13 Maio 2022, 19:01

Síria: ONU e ONG recordam que os sírios continuam a ter “necessidades enormes”

LUSA Autor
Agência de notícias de Portugal

Beirute, 06 mai 2022 (Lusa) – Agências das Nações Unidas (ONU) e organizações não-governamentais (ONG) alertaram hoje para as “enormes” necessidades dos sírios, após quase 11 anos de conflito armado, intensificadas pelos efeitos da guerra na Ucrânia.


Nas vésperas de uma conferência de doadores organizada pela União Europeia (UE), que vai decorrer a 9 e 10 de maio em Bruxelas, as organizações chamaram também a atenção para os recursos “escassos” disponíveis para os trabalhadores da saúde naquele país árabe.


Numa mesa-redonda virtual, à margem da VI Conferência de Bruxelas, o diretor regional da Organização Mundial de Saúde (OMS), Ahmed al Mandhari, lembrou que “as necessidades do povo sírio são enormes” após quase 11 anos de conflito armado.

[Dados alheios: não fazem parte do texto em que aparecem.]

(* ===== verification/ParticleFilter.v ===== *)
(** * The particle filter (cjunk/practice/geoParticleFilter.cc)

    [Particle::update], [normalize], [resample] and the loop [run_pf].  The
    type [Map] and the functions of <cmath> are not in the repository and are
    parameters.  A future is [Some r] while it refers to the result [r] of its
    task and [None] after [get]; [get] on the latter is undefined behaviour.  A
    task only touches its own particle, so a round of tasks is a map over the
    particles.  Random draws are passed as a sequence. *)

From Stdlib Require Import ZArith Lia.
From stdpp Require Import base list.
From S2P Require Import Prelude Double Loops.
Local Open Scope Z_scope.

Section Filter.
Context {Map : Type} (map_at : Map → Z → outcome (double * double)).
Context (cos sin atan exp : double → double) (atan2 : double → double → double) (pi : double).

(** The decimal constants 0.2 and 0.1. *)
Definition c_0_2 : double := decimal_to_double false 2 (-1).
Definition c_0_1 : double := decimal_to_double false 1 (-1).

Record Model := mkModel { dt : double; std_pos : double * double; std_landmark : double * double }.
Record LandmarkObs := mkObs { landmark_id : Z; dx : double; dy : double }.
Record Particle := mkParticle { p_x : double; p_y : double; p_theta : double; p_weight : double }.

Definition Particle_init : Particle := mkParticle dzero dzero dzero d_one.

Definition two : double := double_of_Z 2.

(** The three factors one observation multiplies into the weight. *)
Definition observation_weight (model : Model) (x y theta w : double) (o : LandmarkObs)
    (landmark : double * double) : double :=
  let '(landmark_x, landmark_y) := landmark in
  let distance := dsqrt (dadd (dmul (dsub x landmark_x) (dsub x landmark_x))
                              (dmul (dsub y landmark_y) (dsub y landmark_y))) in
  let bearing := dsub (atan2 (dsub landmark_y y) (dsub landmark_x x)) theta in
  let '(l0, l1) := std_landmark model in
  let '(s0, s1) := std_pos model in
  let a := atan (ddiv s1 s0) in
  let w := dmul w (ddiv d_one (dmul (dsqrt (dmul (dmul (dmul two pi) l0) l1))
    (exp (ddiv (dopp (dadd (dmul (dx o) (dx o)) (dmul (dy o) (dy o)))) (dmul (dmul two l0) l1))))) in
  let w := dmul w (ddiv d_one (dmul (dsqrt (dmul (dmul (dmul two pi) s0) s1))
    (exp (ddiv (dopp (dmul distance distance)) (dmul (dmul two s0) s1))))) in
  dmul w (ddiv d_one (dmul (dsqrt (dmul (dmul two pi) a))
    (exp (ddiv (dopp (dmul bearing bearing)) (dmul two a))))).

Fixpoint weigh (model : Model) (map : Map) (x y theta w : double) (observations : list LandmarkObs)
    : outcome double :=
  match observations with
  | [] => Ok w
  | o :: rest =>
      landmark ← map_at map (landmark_id o);
      weigh model map x y theta (observation_weight model x y theta w o landmark) rest
  end.

Definition Particle_update (model : Model) (observations : list LandmarkObs) (map : Map)
    (p : Particle) : outcome Particle :=
  let x := dadd (p_x p) (dmul (dt model) (cos (p_theta p))) in
  let y := dadd (p_y p) (dmul (dt model) (sin (p_theta p))) in
  let theta := dadd (p_theta p) (dmul (dt model)
    (dadd (dmul c_0_2 (sin (dmul (double_of_Z 10) (p_theta p)))) c_0_1)) in
  w ← weigh model map x y theta d_one observations;
  Ok (mkParticle x y theta w).

(** [std::accumulate] from 0.0, then a division of each weight. *)
Definition normalize (weights : list double) : list double :=
  let sum := fold_left dadd weights dzero in (fun w => ddiv w sum) <$> weights.

Fixpoint running (acc : double) (l : list double) : list double :=
  match l with [] => [] | w :: l' => dadd acc w :: running (dadd acc w) l' end.

Definition cumulative_weights (weights : list double) : outcome (list double) :=
  match weights with [] => Undef oob_access | w :: l => Ok (w :: running w l) end.

(** [while (random_number > cumulative_weights[index]) index++], from the suffix of
    the sums that starts at [index]. *)
Fixpoint find_index (cum : list double) (random_number : double) (index : nat) : outcome nat :=
  match cum with
  | [] => Undef oob_access
  | c :: cum' => if dgtb random_number c then find_index cum' random_number (S index) else Ok index
  end.

(** One draw of [dis(gen)] per particle. *)
Fixpoint resample_loop {P : Type} (particles : list P) (cum : list double) (n : nat)
    (draws : list double) : outcome (list P) :=
  match n, draws with
  | O, _ => Ok []
  | S _, [] => Undef bad_precondition
  | S n', r :: draws' =>
      index ← find_index cum r 0;
      p ← vec_get particles (Z.of_nat index);
      rest ← resample_loop particles cum n' draws'; Ok (p :: rest)
  end.

Definition resample {P : Type} (particles : list P) (weights draws : list double) : outcome (list P) :=
  cum ← cumulative_weights weights;
  resample_loop particles cum (length particles) draws.

(** ** The filter loop *)

Record pf_state := mkPf { particles : list Particle; futures : list (option (outcome Particle)) }.

(** [futures[j].get()]: rethrows what the task threw. *)
Definition future_get (j : Z) (s : pf_state) : outcome pf_state :=
  f ← vec_get (futures s) j;
  match f with
  | None => Undef bad_precondition
  | Some r =>
      p ← r;
      fs ← vec_set (futures s) j None;
      ps ← vec_set (particles s) j p;
      Ok (mkPf ps fs)
  end.

(** One iteration: launch, collect, print the weights and the resampled particles. *)
Definition pf_iteration (model : Model) (observations : list LandmarkObs) (map : Map)
    (num_particles : Z) (draws : list double) (s : pf_state) : fuelled pf_state :=
  let s := mkPf (particles s)
    (futures s ++ (Some <$> (Particle_update model observations map <$> particles s))) in
  s ← for_loop (Z.to_nat num_particles) 0 num_particles (fun j s => Done (future_get j s)) s;
  _ ← Done (resample (particles s) (normalize (p_weight <$> particles s)) draws);
  mret s.

Definition run_pf (model : Model) (observations : list LandmarkObs) (map : Map)
    (num_particles num_iterations : Z) (draws : Z → list double) : fuelled pf_state :=
  for_loop (Z.to_nat num_iterations) 0 num_iterations
    (fun i s => pf_iteration model observations map num_particles (draws i) s)
    (mkPf (replicate (Z.to_nat num_particles) Particle_init) []).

Dados da OMS indicam que 6,9 milhões de pessoas continuam deslocadas no país, mais de 90% da população vive abaixo do limiar da pobreza e quatro quintos sofrem de insegurança alimentar, enquanto as “hostilidades” continuam em todo o território sírio.


Al Mandhari referiu que a atenção dos meios de comunicação social está hoje centrada noutras crises no mundo, incluindo a ucraniana, e pediu para não seja esquecida a grave crise socioeconómica que se vive na Síria e os recursos “escassos” disponíveis para garantir a saúde da população.


Durante a sua intervenção, Mazen Kewara, diretor da ONG Syrian-American Society of Doctors (SAMS), apresentou indicadores de saúde que qualificou de “muito maus” da Síria.


O país tem cerca de 3,5 milhões de pessoas com deficiência, mais de 500.000 crianças sofrem de desnutrição crónica e há sinais de trauma infantil em 27% das famílias, revelou.


O aumento dos preços do trigo devido à guerra na Ucrânia também tem impacto na alimentação e saúde dos cidadãos, enquanto o custo do combustível e poucos meios de transporte dificultam o acesso aos hospitais, concluiu.


Por seu lado, a diretora regional do Programa das Nações Unidas para o Desenvolvimento (PNUD), Khalida Bouzar, destacou como a pandemia do coronavírus SARS-CoV-2, que causa a doença covid-19, aumentou a precariedade no país, fazendo com que os rendimentos das pequenas e médias empresas caíssem e limitassem ainda mais o poder de compra.